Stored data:
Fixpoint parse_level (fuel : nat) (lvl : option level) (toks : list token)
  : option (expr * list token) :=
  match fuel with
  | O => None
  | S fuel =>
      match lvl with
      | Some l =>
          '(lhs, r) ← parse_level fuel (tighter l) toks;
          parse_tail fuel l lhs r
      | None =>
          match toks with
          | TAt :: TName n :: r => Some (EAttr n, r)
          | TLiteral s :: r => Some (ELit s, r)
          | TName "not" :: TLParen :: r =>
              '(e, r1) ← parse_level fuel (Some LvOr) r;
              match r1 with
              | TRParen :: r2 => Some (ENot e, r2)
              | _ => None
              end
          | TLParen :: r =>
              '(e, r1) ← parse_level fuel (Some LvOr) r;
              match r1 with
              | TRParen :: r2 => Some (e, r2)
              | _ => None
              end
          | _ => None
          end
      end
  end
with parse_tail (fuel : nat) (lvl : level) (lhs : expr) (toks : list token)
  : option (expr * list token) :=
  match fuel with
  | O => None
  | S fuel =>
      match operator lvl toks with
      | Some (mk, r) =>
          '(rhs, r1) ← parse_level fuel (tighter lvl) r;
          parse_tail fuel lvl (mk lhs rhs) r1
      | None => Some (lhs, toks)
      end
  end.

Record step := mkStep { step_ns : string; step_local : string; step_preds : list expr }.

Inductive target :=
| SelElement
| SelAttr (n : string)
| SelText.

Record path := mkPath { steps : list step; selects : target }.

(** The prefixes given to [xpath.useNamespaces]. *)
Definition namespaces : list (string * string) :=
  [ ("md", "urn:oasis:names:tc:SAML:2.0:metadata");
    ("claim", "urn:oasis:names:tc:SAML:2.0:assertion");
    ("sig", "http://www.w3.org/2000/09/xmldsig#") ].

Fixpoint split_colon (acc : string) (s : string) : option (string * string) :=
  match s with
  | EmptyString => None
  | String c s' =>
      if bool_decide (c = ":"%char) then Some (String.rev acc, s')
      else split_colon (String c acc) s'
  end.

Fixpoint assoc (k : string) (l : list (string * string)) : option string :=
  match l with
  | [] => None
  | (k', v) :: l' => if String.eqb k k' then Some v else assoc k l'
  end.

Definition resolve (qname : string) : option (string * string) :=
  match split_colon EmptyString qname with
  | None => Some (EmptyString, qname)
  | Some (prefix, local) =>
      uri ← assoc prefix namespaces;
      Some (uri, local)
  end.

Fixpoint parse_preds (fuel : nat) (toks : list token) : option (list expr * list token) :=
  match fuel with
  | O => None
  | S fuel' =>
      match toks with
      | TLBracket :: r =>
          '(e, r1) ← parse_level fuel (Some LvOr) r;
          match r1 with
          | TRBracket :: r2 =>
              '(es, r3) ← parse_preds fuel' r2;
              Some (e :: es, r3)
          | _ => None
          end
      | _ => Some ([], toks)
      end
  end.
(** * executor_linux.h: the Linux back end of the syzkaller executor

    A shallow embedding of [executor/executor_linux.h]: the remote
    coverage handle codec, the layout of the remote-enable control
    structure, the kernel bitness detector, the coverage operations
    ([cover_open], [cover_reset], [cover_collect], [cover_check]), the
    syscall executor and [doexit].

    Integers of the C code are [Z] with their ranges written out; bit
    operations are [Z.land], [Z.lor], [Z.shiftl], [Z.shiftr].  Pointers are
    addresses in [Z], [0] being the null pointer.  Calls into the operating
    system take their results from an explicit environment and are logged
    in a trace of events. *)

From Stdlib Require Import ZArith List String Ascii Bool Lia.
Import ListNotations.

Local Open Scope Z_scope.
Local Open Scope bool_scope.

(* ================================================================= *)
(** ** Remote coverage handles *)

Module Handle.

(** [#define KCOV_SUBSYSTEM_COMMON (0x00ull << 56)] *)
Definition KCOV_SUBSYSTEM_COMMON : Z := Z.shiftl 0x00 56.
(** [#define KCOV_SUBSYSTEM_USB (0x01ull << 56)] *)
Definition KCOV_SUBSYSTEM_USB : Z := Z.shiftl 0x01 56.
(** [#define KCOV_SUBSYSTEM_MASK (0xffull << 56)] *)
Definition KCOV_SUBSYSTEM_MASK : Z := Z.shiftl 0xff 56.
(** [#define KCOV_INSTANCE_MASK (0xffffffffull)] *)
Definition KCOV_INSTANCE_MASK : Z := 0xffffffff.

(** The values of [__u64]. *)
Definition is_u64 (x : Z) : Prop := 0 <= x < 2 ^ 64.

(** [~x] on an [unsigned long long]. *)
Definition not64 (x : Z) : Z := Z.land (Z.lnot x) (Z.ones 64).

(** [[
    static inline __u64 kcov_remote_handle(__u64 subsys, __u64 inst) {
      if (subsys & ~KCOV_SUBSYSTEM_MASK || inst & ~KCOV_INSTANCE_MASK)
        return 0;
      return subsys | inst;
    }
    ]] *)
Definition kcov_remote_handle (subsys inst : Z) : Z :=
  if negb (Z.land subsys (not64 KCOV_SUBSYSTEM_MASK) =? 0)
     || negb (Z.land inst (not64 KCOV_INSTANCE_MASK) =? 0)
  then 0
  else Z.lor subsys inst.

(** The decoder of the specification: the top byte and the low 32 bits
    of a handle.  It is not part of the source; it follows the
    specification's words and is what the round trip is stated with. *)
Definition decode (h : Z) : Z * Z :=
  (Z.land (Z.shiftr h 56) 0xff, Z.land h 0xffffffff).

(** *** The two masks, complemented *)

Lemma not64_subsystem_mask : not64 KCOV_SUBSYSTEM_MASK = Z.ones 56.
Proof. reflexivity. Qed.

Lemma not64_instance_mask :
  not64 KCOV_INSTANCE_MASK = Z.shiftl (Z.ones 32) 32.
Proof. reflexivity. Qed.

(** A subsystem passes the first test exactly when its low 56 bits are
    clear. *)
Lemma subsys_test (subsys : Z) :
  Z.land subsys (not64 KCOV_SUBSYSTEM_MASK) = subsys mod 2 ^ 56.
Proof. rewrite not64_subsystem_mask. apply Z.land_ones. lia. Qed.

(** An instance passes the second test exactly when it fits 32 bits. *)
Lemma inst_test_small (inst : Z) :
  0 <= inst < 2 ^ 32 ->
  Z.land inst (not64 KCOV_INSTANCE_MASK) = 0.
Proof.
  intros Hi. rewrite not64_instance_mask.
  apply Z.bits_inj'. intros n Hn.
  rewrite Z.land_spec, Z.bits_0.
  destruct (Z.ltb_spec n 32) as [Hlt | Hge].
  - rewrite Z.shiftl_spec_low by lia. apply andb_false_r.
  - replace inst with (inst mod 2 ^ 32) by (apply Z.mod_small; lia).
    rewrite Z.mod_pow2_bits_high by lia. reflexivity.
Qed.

- _What you need to do_:
Read through the entries and count the lines where "token" appears; respond with the number only.

- _Reply_:
5